Unless it concludes another amicable agreement, Uber Eats will have to defend before the Superior Court its way of charging its delivery costs.

Posted at 2:57 p.m.

Marie-Eve Fournier

Marie-Eve Fournier
The Press

Lambert Avocats is asking that all Quebecers who have been customers of Uber Eats – between July 4, 2017 and April 20, 2021 – obtain reimbursement of the delivery costs paid as well as $100 per transaction as punitive damages.

Judge Pierre Nollet accepted, on Monday, the second request for collective action filed by the firm Lambert Avocats. The first had been authorized in 2021, but the settlement of $ 200,000 concluded between the parties had been rejected by the Court due to the opposition expressed by law students, in particular.

This agreement did not provide for the payment of any sum to Uber Eats customers.

Before changing its site in 2021, Uber Eats did not notify customers upfront that delivery charges would be added to their bill. This contravenes section 224 c) of the Consumer Protection Act which stipulates that a property cannot be sold for more than the price displayed, according to Lambert Avocats.

Uber Eats pleads instead that it sold the meals at the displayed price and that it then added a delivery service also sold at the displayed price. In short, that it sells a good to which a service may or may not be added.

This argument did not convince Judge Pierre Nollet.

“By default, the Uber Eats application locks the user into a logic of “meals delivered”. Here is the good and the service which appear offered as a whole”, he wrote in his judgment.

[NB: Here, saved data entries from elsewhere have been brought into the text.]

Lemma deepgram_emits_first_transcript_witness :
  deepgram_run deepgram_worker (world_of (Ok (mkResponse 200 (Ok two_channels))))
  = Emitted "hello world" ((18 # 10) - 1)%Q.
Proof.
  apply (deepgram_emits_first_transcript deepgram_worker
           (world_of (Ok (mkResponse 200 (Ok two_channels)))) silence
           (mkResponse 200 (Ok two_channels))
           [("results",
             JObj [("channels",
                    JArr [JObj [("alternatives",
                                 JArr [JObj [("transcript", JStr "hello world")];
                                       JObj [("transcript", JStr "yellow word")]])];
                          JObj []])])]
           [("channels",
             JArr [JObj [("alternatives",
                          JArr [JObj [("transcript", JStr "hello world")];
                                JObj [("transcript", JStr "yellow word")]])];
                   JObj []])]
           [("alternatives",
             JArr [JObj [("transcript", JStr "hello world")];
                   JObj [("transcript", JStr "yellow word")]])]
           [("transcript", JStr "hello world")]
           [JObj []]
           [JObj [("transcript", JStr "yellow word")]]
           "hello world"); reflexivity.
Defined.

(** X9. When the audio file cannot be opened, no request is made: both
    workers emit the error text of the file error with latency 0,
    whatever the network would have answered and whatever the clock
    shows. *)
Theorem file_error_skips_the_request
    (gw : GroqWorker) (dw : DeepgramWorker)
    (open_file : string -> result wave_file) :
  (forall e, open_file (groq_audio_file gw) = Raise e ->
     forall t0 t1 post,
       groq_run gw (mkWorld open_file t0 t1 post)
       = Emitted ("Error: " ++ exn_str e) 0) /\
  (forall e, open_file (deepgram_audio_file dw) = Raise e ->
     forall t0 t1 post,
       deepgram_run dw (mkWorld open_file t0 t1 post)
       = Emitted ("Error: " ++ exn_str e) 0).
Proof.
  split; intros e He t0 t1 post.
  - apply groq_run_raised. unfold groq_try. cbn [open_rb]. now rewrite He.
  - apply deepgram_run_raised. unfold deepgram_try. cbn [open_rb]. now rewrite He.
Qed.

Lemma file_error_skips_the_request_witness :
  groq_run groq_worker
    (mkWorld no_file 1 (18 # 10)
             (fun _ => Ok (mkResponse 200 (Ok (JObj [("text", JStr "hello")])))))
  = Emitted "Error: [Errno 2] No such file or directory: 'audio.wav'" 0.
Proof.
  destruct (file_error_skips_the_request groq_worker deepgram_worker no_file)
    as [H _].
  apply (H (Exn OSError "[Errno 2] No such file or directory: 'audio.wav'")).
  reflexivity.
Defined.

Lemma emit_uncaught sender v el e :
  emit sender v el = Uncaught e ->
  exn_cls e = TypeError /\ (forall s, v <> JStr s) /\ v <> JNull.
Proof.
  destruct v; cbn [emit]; intro H; try discriminate H;
    injection H as <-; split; try reflexivity; split; try discriminate;
    intros s; discriminate.
Qed.

(** X10. No exception raised inside the [try] block leaves [run]: a
    worker ends without emitting only when the block returned a
    transcript that is neither a string nor [None] (a number, a boolean,
    a list or a dict), which the [str] signal rejects with a
    [TypeError]; a [None] transcript is emitted as the empty string with
    the time the request took. *)
Theorem only_a_non_string_transcript_escapes
    (gw : GroqWorker) (dw : DeepgramWorker) (env : world) :
  (forall e, groq_run gw env = Uncaught e ->
     exn_cls e = TypeError /\
     exists v el,
       groq_try gw env = Ok (v, el) /\ (forall s, v <> JStr s) /\ v <> JNull) /\
  (forall e, deepgram_run dw env = Uncaught e ->
     exn_cls e = TypeError /\
     exists v el,
       deepgram_try dw env = Ok (v, el) /\ (forall s, v <> JStr s) /\ v <> JNull) /\
  (forall el, groq_try gw env = Ok (JNull, el) ->
     groq_run gw env = Emitted "" (time_after env - time_before env)) /\
  (forall el, deepgram_try dw env = Ok (JNull, el) ->
     deepgram_run dw env = Emitted "" (time_after env - time_before env)).
Proof.
  split; [|split; [|split]].
  - intro e. unfold groq_run. destruct (groq_try gw env) as [[v el]|e0].
    + intro H. apply emit_uncaught in H as (H1 & H2 & H3). split; [exact H1|].
      exists v, el. split; [reflexivity|]. split; assumption.
    + cbn [on_exception emit]. discriminate.
  - intro e. unfold deepgram_run. destruct (deepgram_try dw env) as [[v el]|e0].
    + intro H. apply emit_uncaught in H as (H1 & H2 & H3). split; [exact H1|].
      exists v, el. split; [reflexivity|]. split; assumption.
    + cbn [on_exception emit]. discriminate.
  - intros el H. unfold groq_run. rewrite H. cbn [emit].
    now rewrite (groq_try_latency gw env JNull el H).
  - intros el H. unfold deepgram_run. rewrite H. cbn [emit].
    now rewrite (deepgram_try_latency dw env JNull el H).
Qed.
(** * Verification of the localization catalog generator

    Shallow embedding of [generate_translations.py]: the translation
    table, the two entry builders, the loop that fills the catalog, the
    JSON serialisation of the catalog and the write of the output file.

    Python values are modelled as they occur in the script: a [str] is a
    [string] holding the bytes of its UTF-8 encoding, a [dict] is the list
    of its items in insertion order. *)

From Stdlib Require Import Ascii String.
From stdpp Require Import base option list strings pretty gmap.

Local Open Scope string_scope.
Local Open Scope list_scope.

(** The double quote character, for the table rows that contain one. *)
Definition dq : string := String (ascii_of_nat 34) EmptyString.

(** ** Insertion-ordered dictionaries

    A Python [dict] with [str] keys: the items in insertion order.
    [d[k] = v] on a key already present keeps the position of the key and
    replaces its value; on a new key it adds the item at the end. *)
Module Dict.
Section ops.
Context {V : Type}.

Fixpoint get (k : string) (d : list (string * V)) : option V :=
  match d with
  | [] => None
  | (k', v) :: d' => if String.eqb k k' then Some v else get k d'
  end.

Definition mem (k : string) (d : list (string * V)) : bool :=
  match get k d with Some _ => true | None => false end.

Fixpoint set (k : string) (v : V) (d : list (string * V)) : list (string * V) :=
  match d with
  | [] => [(k, v)]
  | (k', v') :: d' =>
      if String.eqb k k' then (k', v) :: d' else (k', v') :: set k v d'
  end.

Definition keys (d : list (string * V)) : list string := map fst d.

(** [d.update(items)]: the items are stored from left to right. *)
Definition update (items : list (string * V)) (d : list (string * V))
    : list (string * V) :=
  fold_left (fun d kv => set (fst kv) (snd kv) d) items d.

(** A dict display [{k1: v1, ..., kn: vn}], and [dict(pairs)]. *)
Definition display (items : list (string * V)) : list (string * V) :=
  update items [].
(** The matches that jaroMatchesAndHalfTranspositions counts, for a longer
    (or as long) first input [a]: one for each unit of [a] that occurs in
    its window of [b].  The call returns exactly when the positions of [b]
    so hit are not more than these units; otherwise copying the positions
    into [bIndices] panics, and so does JaroSimilarity. *)
Theorem jaroMatchesAndHalfTranspositions_counts_window_hits (a b : list Z) :
  a <> [] -> b <> [] -> (length b <= length a)%nat ->
  ((size (jaro_matched_positions a b (length a))
    <= length (jaro_matched_units a b (length a)))%nat ->
   runewise.jaroMatchesAndHalfTranspositions a b =
     Ok (len (jaro_matched_units a b (length a)), jaro_half_transpositions a b) /\
   0 <= jaro_half_transpositions a b
     <= len (jaro_matched_units a b (length a)) /\
   len (jaro_matched_units a b (length a)) <= len a /\
   returns (runewise.JaroSimilarity a b)) /\
  ((length (jaro_matched_units a b (length a))
    < size (jaro_matched_positions a b (length a)))%nat ->
   runewise.jaroMatchesAndHalfTranspositions a b = Panic /\
   runewise.JaroSimilarity a b = Panic).
Proof.
  intros Ha Hb Hlen. pose proof (jaroMatches_window a b Ha Hb Hlen) as Hw.
  destruct (JaroSimilarity_of_matches a b) as [Hret Hpanic].
  split; intros Hsize.
  - rewrite decide_True in Hw by done. split; [done|].
    split; [apply jaro_half_transpositions_bounds|].
    split; [|now apply (Hret _ Hw)].
    pose proof (jaro_matched_units_length a b (length a)).
    unfold len. lia.
  - rewrite decide_False in Hw by lia. auto.
Qed.
(** * dYdX Perpetual client: transaction engine and event-log decoder

    A shallow embedding of the TypeScript sources
      - [src/lib/types.ts]: enums, option records, [Balance], [BaseValue];
      - the [Contracts] class, second half of [src/Perpetual.ts]:
        [send], [_send], [estimateGas], the gas accounting (the line numbers
        quoted below are those of that file);
      - the [Logs] class: [parseLogs], [parseLog], [parseValue] and the
        packed structs;
    followed by the properties proved about them.

    Conventions of the embedding.
      - A JavaScript [number] that holds a gas amount or a counter is a [Z],
        an infinity or [NaN]; the gas multiplier is a binary64 value and the
        product [gasEstimate * gasMultiplier] is the IEEE-754 product,
        rounded to nearest even ([SpecFloat] of the Standard Library).
      - An optional field is an [option]; [None] is [undefined] (or [null]).
      - [throw] is the [Threw] / [Err] constructor of the result type.
      - An [async] body is a state machine: it is run up to its next [await],
        and resumed after the signal that settles the awaited promise.
      - The web3 [PromiEvent] is a list of registered listeners; the peer is the
        list of signals it will emit. [off()] without an event name removes
        no listener. *)

From Stdlib Require Import ZArith String Ascii List Bool Lia.
From Stdlib Require Import Sorted Permutation SpecFloat.
From stdpp Require Import base gmap strings list pretty.
Import ListNotations.

Open Scope string_scope.
Open Scope list_scope.
Open Scope Z_scope.

(* ===================================================================== *)
(** * JavaScript preliminaries *)
(* ===================================================================== *)

(** A JavaScript [number] used as an integer quantity: an integer, an
    infinity ([negative] is its sign) or [NaN]. *)
Inductive number : Type :=
  | Num (z : Z)
  | Infinity (negative : bool)
  | NaN.

(** Truthiness of an optional number: [undefined], [null], [0] and [NaN]
    are falsy. *)
Definition truthy (n : option number) : bool :=
  match n with
  | Some (Num z) => negb (z =? 0)
  | Some (Infinity _) => true
  | Some NaN => false
  | None => false
  end.

(** [a + b] on numbers, where [b] may be [undefined]:
    [x + undefined] and [x + NaN] are [NaN], and so is the sum of the two
    infinities. *)
Definition js_plus (a : number) (b : option number) : number :=
  match a, b with
  | Num x, Some (Num y) => Num (x + y)
  | Num _, Some (Infinity s) => Infinity s
  | Infinity s, Some (Num _) => Infinity s
  | Infinity s, Some (Infinity s') => if Bool.eqb s s' then Infinity s else NaN
  | _, _ => NaN
  end.

(** [a >= b] on numbers; a comparison with [NaN] or [undefined] is false. *)
Definition js_ge (a : number) (b : option number) : bool :=
  match a, b with
  | Num x, Some (Num y) => y <=? x
  | Num _, Some (Infinity s) => s
  | Infinity s, Some (Num _) => negb s
  | Infinity s, Some (Infinity s') => negb s || s'
  | _, _ => false
  end.

(** The binary64 values (IEEE-754 double precision) a [number] ranges over
    in an arithmetic operation: [spec_float] at precision 53 and maximal
    exponent 1024. [binary64_of_Z] is the value of an integer (the nearest
    one above 2^53) and [binary64_of_ratio n d] the one a decimal literal
    of value [n / d] is read as: [1.15] is [binary64_of_ratio 115 100]. *)
Definition binary64_of_Z (z : Z) : spec_float :=
  binary_normalize 53 1024 z 0 false.

Definition binary64_of_ratio (n d : Z) : spec_float :=
  SFdiv 53 1024 (binary64_of_Z n) (binary64_of_Z d).

(** [a * b] on binary64 values, rounded to nearest even. *)
Definition binary64_times (a b : spec_float) : spec_float := SFmul 53 1024 a b.

(** [Math.floor]. *)
Definition Math_floor (x : spec_float) : number :=
  match x with
  | S754_zero _ => Num 0
  | S754_infinity s => Infinity s
  | S754_nan => NaN
  | S754_finite s m e =>
      let v := if s then Z.neg m else Z.pos m in
      Num (if 0 <=? e then v * 2 ^ e else v / 2 ^ (- e))
  end.

(** [Math.floor(gasEstimate * gasMultiplier)]; the product with
    [undefined] is [NaN]. *)
Definition Math_floor_times (gasEstimate : Z) (gasMultiplier : option spec_float)
  : number :=
  match gasMultiplier with
  | Some m => Math_floor (binary64_times (binary64_of_Z gasEstimate) m)
  | None => NaN
  end.

(** The data attached by [estimateGas] to a failed estimation. *)
Record TransactionData : Type := mkTransactionData {
  td_from : option string;
  td_value : option number;
  td_data : string;
  td_to : option string
}.

(** An [Error] object: its message and the optional [transactionData]. *)
Record JsError : Type := mkJsError {
  message : string;
  transactionData : option TransactionData
}.

(** [new Error(msg)]. *)
Definition Error (msg : string) : JsError :=
  {| message := msg; transactionData := None |}.

(** The result of a call that may throw. *)
Inductive Result (A : Type) : Type :=
  | Ok (a : A)
  | Err (e : JsError).
Arguments Ok {A} a.
Arguments Err {A} e.

(** Sequencing of calls that may throw: [x ← r; k]. *)
#[global] Instance Result_bind : MBind Result :=
  fun A B (k : A -> Result B) (r : Result A) =>
    match r with
    | Ok a => k a
    | Err e => Err e
    end.

(** A promise: settled at most once by the language itself. *)
Inductive Promise (A : Type) : Type :=
  | PPending
  | PFulfilled (a : A)
  | PRejected (e : JsError).
Arguments PPending {A}.
Arguments PFulfilled {A} a.
Arguments PRejected {A} e.

(** The [resolve] and [reject] functions of [new Promise((resolve, reject) => ...)]:
    calling either on a settled promise does nothing. *)
Definition resolve {A : Type} (a : A) (p : Promise A) : Promise A :=
  match p with
  | PPending => PFulfilled a
  | _ => p
  end.

Definition reject {A : Type} (e : JsError) (p : Promise A) : Promise A :=
  match p with
  | PPending => PRejected e
  | _ => p
  end.
(** * Honda store API: the cart and product callables of [functions/src/index.ts]

    A shallow embedding of the Firebase callable functions that manage the
    shopping cart and the product catalogue, with the Firestore collections
    they read and write modelled as finite maps from document id to document
    data.  The embedded handlers are those of the [onCall] revision of
    [functions/src/index.ts], whose failures are [HttpsError]s with a
    functions error code; the number validators of the later REST revision are
    embedded next to them in [Module Rest].

    Modelling conventions.
    - A JavaScript [number] is a rational, or one of [Infinity], [-Infinity]
      and [NaN]; a sum of finite values is rounded as the sum of two IEEE 754
      doubles is.  Both zeros are the rational zero.
    - A string is held as its UTF-8 bytes.
    - The [products] object of a cart is a [gmap string _] of its own
      properties; reading a key of it goes on to [Object.prototype], as
      reading a key of a plain JavaScript object does.
    - The asynchronous handlers run to completion one after the other, except
      in [Module Interleaving], where the awaited Firestore accesses of
      several running calls are interleaved.
    - Logging is dropped: it never influences a result. *)

From Stdlib Require Import QArith Qround Lqa.
From stdpp Require Import base option list strings gmap fin_maps sorting.

Local Open Scope Q_scope.

(** ** JavaScript numbers *)

Inductive number : Type :=
| Num (q : Q)
| Infinity
| NegInfinity
| NaN.

(** [ToBoolean]: zero and [NaN] are falsy. *)
Definition truthy (n : number) : bool :=
  match n with
  | Num q => negb (Qeq_bool q 0)
  | NaN => false
  | Infinity | NegInfinity => true
  end.

(** [a <= b] *)
Definition num_leb (a b : number) : bool :=
  match a, b with
  | NaN, _ | _, NaN => false
  | Num p, Num q => Qle_bool p q
  | NegInfinity, _ => true
  | _, Infinity => true
  | _, _ => false
  end.

(** [a < b] *)
Definition num_ltb (a b : number) : bool :=
  match a, b with
  | NaN, _ | _, NaN => false
  | Num p, Num q => negb (Qle_bool q p)
  | NegInfinity, NegInfinity => false
  | NegInfinity, _ => true
  | Infinity, _ => false
  | Num _, Infinity => true
  | Num _, NegInfinity => false
  end.

(** [a === b] *)
Definition num_strict_eqb (a b : number) : bool :=
  match a, b with
  | Num p, Num q => Qeq_bool p q
  | Infinity, Infinity | NegInfinity, NegInfinity => true
  | _, _ => false
  end.

(** [n / d] rounded to the nearest whole number, a tie to the even one. *)
Definition round_half_even (n d : Z) : Z :=
  let q := (n / d)%Z in
  match (2 * (n mod d) ?= d)%Z with
  | Lt => q
  | Gt => (q + 1)%Z
  | Eq => if Z.even q then q else (q + 1)%Z
  end.

(** The fraction [n / d] divided by [2 ^ k]. *)
Definition scale2 (n d k : Z) : Z * Z :=
  if (0 <=? k)%Z then (n, (d * 2 ^ k)%Z) else ((n * 2 ^ (- k))%Z, d).

(** The [e] with [2 ^ e <= n / d < 2 ^ (e + 1)], for positive [n] and [d]. *)
Definition binade (n d : Z) : Z :=
  let e := (Z.log2 n - Z.log2 d)%Z in
  let s := scale2 n d e in
  if (s.2 <=? s.1)%Z then e else (e - 1)%Z.

(** The positive [n / d] rounded to 53 significant bits, a tie to the even
    significand; from [2 ^ 1024] on the result is [Infinity]. *)
Definition round53 (n d : Z) : number :=
  let k := (binade n d - 52)%Z in
  let s := scale2 n d k in
  let m := round_half_even s.1 s.2 in
  if (1024 <=? Z.log2 m + k)%Z then Infinity
  else Num (Qred (if (0 <=? k)%Z then inject_Z (m * 2 ^ k)
                  else m # Z.to_pos (2 ^ (- k)))).

(** [- a] *)
Definition num_negate (a : number) : number :=
  match a with
  | Num q => Num (- q)
  | Infinity => NegInfinity
  | NegInfinity => Infinity
  | NaN => NaN
  end.

(** The double that an exact sum of two doubles is rounded to.  Such a sum
    is a multiple of [2 ^ -1074], and every multiple of [2 ^ -1074] below
    [2 ^ -1021] is a double: the sum is inexact in the normal range only,
    where a double has 53 significant bits. *)
Definition round_sum (x : Q) : number :=
  let x' := Qred x in
  match Qnum x' with
  | Z0 => Num 0
  | Zpos n => round53 (Zpos n) (Zpos (Qden x'))
  | Zneg n => num_negate (round53 (Zpos n) (Zpos (Qden x')))
  end.

(** [a + b] *)
Definition num_add (a b : number) : number :=
  match a, b with
  | NaN, _ | _, NaN => NaN
  | Num p, Num q => round_sum (p + q)
  | Infinity, NegInfinity | NegInfinity, Infinity => NaN
  | Infinity, _ | _, Infinity => Infinity
  | NegInfinity, _ | _, NegInfinity => NegInfinity
  end.

(** An integer-valued finite number, as [Number.isInteger] has it. *)
Definition is_integer (n : number) : bool :=
  match n with
  | Num q => Qeq_bool q (inject_Z (Qfloor q))
  | _ => false
  end.
(** * rsd-summerschool: the notebooks' example code, embedded and verified

    The repository is a set of teaching notebooks.  The functions embedded here
    are the ones its specification speaks of:

    - [Person]'s pydantic validators, [append_to_list]
                                           (ch01dataanddesign/120dataclass)
    - [Calculator]                         (ch01dataanddesign/115typehints)
    - [smart_square], [partial_derivative] (ch02testsandsmells/05Advanced)
    - [mandel1], [mandel4] .. [mandel7]    (ch04performance/020numpy)
    - [Map] and [Greengraph]               (ch01dataanddesign/greengraph)

    Python [int] is [Z], Python [float] and NumPy [float64] are the kernel's
    binary64 [float], [str] is [string], and a raised exception is the [Raise]
    branch of [result]. *)

From Stdlib Require Import ZArith String Ascii List Bool Lia.
From Stdlib Require Import Floats.PrimFloat Floats.FloatOps Floats.SpecFloat.
From Equations Require Import Equations.
From stdpp Require Import gmap strings list.
Import ListNotations.

Local Open Scope string_scope.
Local Open Scope Z_scope.

(** ** Python values, exceptions and results *)

Inductive exn_class :=
| ValueError
| IndexError
| TypeError
| OverflowError
| NotImplementedError
| OtherError (name : string).

(** An exception object: its class and its message. *)
Record exn := Exn { exn_type : exn_class; exn_msg : string }.
(** * Bunwork: the routing and dispatch engine

    A shallow embedding of the trie-based Bunwork dispatcher
    (route registration, route matching with named parameters, the
    middleware pipeline, blueprint merge and the static-file fallback),
    followed by the properties proved about it.

    JavaScript values are embedded as follows.
    - A [string] is the sequence of its bytes.  The operations used by the
      dispatcher ([split] on "/", [startsWith], [slice] behind a matched
      prefix) act the same on the UTF-8 bytes as on UTF-16 code units.
    - A [Map] is a [gmap]: the dispatcher only calls [has], [get] and [set]
      on its maps and never iterates over them.
    - A plain object used as a dictionary and iterated with [for .. in] or
      [Object.entries] is a list of own properties kept in enumeration
      order (array-index keys in ascending order first, then the other
      keys in creation order).
    - Handlers and middlewares are first-class functions; they are Rocq
      functions from the request to their completion.  A function that
      never completes is outside the model.
    - A [throw] is the [Thrown] completion. *)

From Stdlib Require Import Ascii.
From stdpp Require Import gmap strings list fin_maps.
(** C6, as the code has it: under [verify=False] a string that is not a
    registered name is not rejected.  [set] assigns [None], the result
    of the failed lookup, to [Verbosity.level] and returns nothing. *)
Theorem set_unregistered_name_unverified (name : string) (prior : nsval) :
  d !! KStr name = None →
  level_of s = Some prior →
  set (VStr name) (VBool false) s =
    (Ret VNone,
     State false (<["level" := NVal VNone]> (ns s)) (cells s) (sinks s)).
Proof.
  intros Hd Hl. unfold level_of in Hl.
  registry_unfold. munfold. cbn.
  rewrite the_table. cbn. rewrite Hd. cbn. rewrite Hl. cbn.
  unfold internal_op_is_False. cbn. by rewrite unshadowed.
Qed.

(** C10: [add('level', v)] with a fresh name and a fresh value other
    than -1 succeeds, and the attribute it creates for the new level is
    the active-level attribute itself: the current verbosity level is
    now [v]. *)
Theorem add_level_overwrites_active_level (v : pyval) (z : Z) :
  as_int v = Some z → z ≠ -1 →
  d !! KStr "level" = None → d !! KInt z = None →
  outcome (add (VStr "level") v) s = Ret VNone ∧
  level_of (run (add (VStr "level") v) s) = Some (NVal v) ∧
  get_verbosities (run (add (VStr "level") v) s) =
    (Ret (<[KInt z := VStr "level"]> (<[KStr "level" := v]> d)),
     run (add (VStr "level") v) s).
Proof.
  intros Hv Hz Hn Hk. unfold outcome, run.
  rewrite (add_registers "level" v z) by done. cbn.
  split; [done|]. split.
  - unfold level_of. cbn.
    by rewrite lookup_insert_ne, lookup_insert_ne, lookup_insert_eq.
  - unfold get_verbosities, the_verbositiesmap. munfold. cbn.
    by rewrite lookup_insert_eq.
Qed.

(** The functions [add], [remove] and [get_verbosities] run one after
    the other: for a fresh string name, a fresh integer value other than
    -1, and a name that is none of the members the registry itself works
    with ([_verbosities], [_verbositiesmap], [_del_key]), the first two
    return normally, the third gives the table it gave before, and the
    other members of the class are bound as they were. *)
Lemma add_remove_functions_run (name : string) (v : pyval) (z : Z)
    (ref : pyval) :
  ns s !! "_del_key" = Some NOrig →
  as_int v = Some z → z ≠ -1 →
  d !! KStr name = None → d !! KInt z = None →
  special_name name = false →
  name ≠ "_verbosities" → name ≠ "_verbositiesmap" → name ≠ "_del_key" →
  ref = VStr name ∨ ref = v →
  ∃ s1 s2,
    add (VStr name) v s = (Ret VNone, s1) ∧
    remove ref s1 = (Ret VNone, s2) ∧
    get_verbosities s2 = (Ret d, s2) ∧
    get_verbosities s = (Ret d, s) ∧
    ∀ member, member ≠ name → member ≠ "_verbosities" →
      member ≠ "_verbositiesmap" →
      ns s1 !! member = ns s !! member ∧ ns s2 !! member = ns s !! member.
Proof.
  intros Hdk Hv Hz Hn Hk Hsp Hn1 Hn2 Hn3 Href.
  destruct (list_remove_last v l (py_eq_refl_int _ _ Hv)) as [l' Hrm].
  eexists _, _. split; [by apply (add_registers name v z)|].
  set (d1 := <[KInt z := VStr name]> (<[KStr name := v]> d)).
  set (n1 := <["_verbositiesmap" := NDict d1]>
               (<["_verbosities" := NList (l ++ [v])]>
                  (<[name := NVal v]> (ns s)))).
  assert (Hd1k : d1 !! KInt z = Some (VStr name))
    by (unfold d1; by rewrite lookup_insert_eq).
  assert (Hd1n : d1 !! KStr name = Some v)
    by (unfold d1; by rewrite lookup_insert_ne, lookup_insert_eq).
  assert (Hback : delete (KStr name) (delete (KInt z) d1) = d).
  { unfold d1. rewrite delete_insert_eq, (delete_id _ (KInt z)).
    - by rewrite delete_insert_eq, delete_id.
    - by rewrite lookup_insert_ne. }
  assert (Hn1name : n1 !! name = Some (NVal v)).
  { unfold n1. rewrite !lookup_insert_ne by done. apply lookup_insert_eq. }
  assert (Hn1m : n1 !! "_verbositiesmap" = Some (NDict d1)).
  { unfold n1. by rewrite lookup_insert_eq. }
  set (n2 := delete name n1).
  assert (Hn2m : n2 !! "_verbositiesmap" = Some (NDict d1)).
  { unfold n2, n1. by rewrite lookup_delete_ne, lookup_insert_eq. }
  assert (Hn2l : n2 !! "_verbosities" = Some (NList (l ++ [v]))).
  { unfold n2, n1.
    by rewrite lookup_delete_ne, lookup_insert_ne, lookup_insert_eq. }
  assert (Hn2d : n2 !! "_del_key" = Some NOrig).
  { unfold n2, n1. rewrite lookup_delete_ne by done.
    by rewrite !lookup_insert_ne by done. }
  pose proof (_del_key_removes (State true n2 (cells s) (sinks s)) name v z
                (l ++ [v]) l' d1 Hv Hn2l Hrm Hn2m Hd1k Hd1n) as Hdel.
  cbn in Hdel. rewrite Hback in Hdel.
  assert (Hrun : remove ref (State false n1 (cells s) (sinks s)) =
    (Ret VNone,
     State false
       (<["_verbositiesmap" := NDict d]>
          (<["_verbositiesmap" := NDict (delete (KInt z) d1)]>
             (<["_verbosities" := NList l']> n2)))
       (cells s) (sinks s))).
  { unfold remove, remove_func, _safe_verbosity_modify, call_del_key,
      class_delattr, verbositiesmap_item, the_verbositiesmap.
    munfold. set (dk := _del_key).
    destruct Href as [-> | ->].
    - cbn. rewrite Hsp. cbn. rewrite Hn1name. cbn.
      fold n2. rewrite Hn2m. cbn. rewrite Hd1n. cbn. rewrite Hn2d. cbn.
      subst dk. unfold set_ns, set_internal_op. cbn.
      rewrite Hdel. reflexivity.
    - destruct v as [|bv|zv|sv|ev|iv]; try done; cbn in Hv; simplify_eq; cbn.
      all: rewrite Hn1m; cbn.
      all: rewrite Hd1k; cbn; rewrite Hsp; cbn; rewrite Hn1name; cbn.
      all: fold n2; rewrite Hn2d; cbn; rewrite Hn2m; cbn; rewrite Hd1k; cbn.
      all: subst dk; unfold set_ns, set_internal_op; cbn.
      all: rewrite Hdel; reflexivity. }
  split; [exact Hrun|]. split; [|split].
  - unfold get_verbosities, the_verbositiesmap. munfold. cbn.
    by rewrite lookup_insert_eq.
  - unfold get_verbosities, the_verbositiesmap. munfold. cbn.
    by rewrite the_table.
  - intros member H1 H2 H3. cbn. unfold n2, n1. split.
    + by rewrite !lookup_insert_ne by done.
    + rewrite !lookup_insert_ne by done. rewrite lookup_delete_ne by done.
      by rewrite !lookup_insert_ne by done.
Qed.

In the magistrate’s opinion, “the situation would be different if it were optional fees, which provide the consumer with a good or service which he can choose not to avail himself of. These do not have to be included in the advertised price. »

In this case, added Judge Nollet, “it can easily be argued that the meal delivered is a good and a service sold as a single product. If this is the case, the price displayed on the menu may have to include the price of the product and the price of delivery in order to comply with section 224 c)”.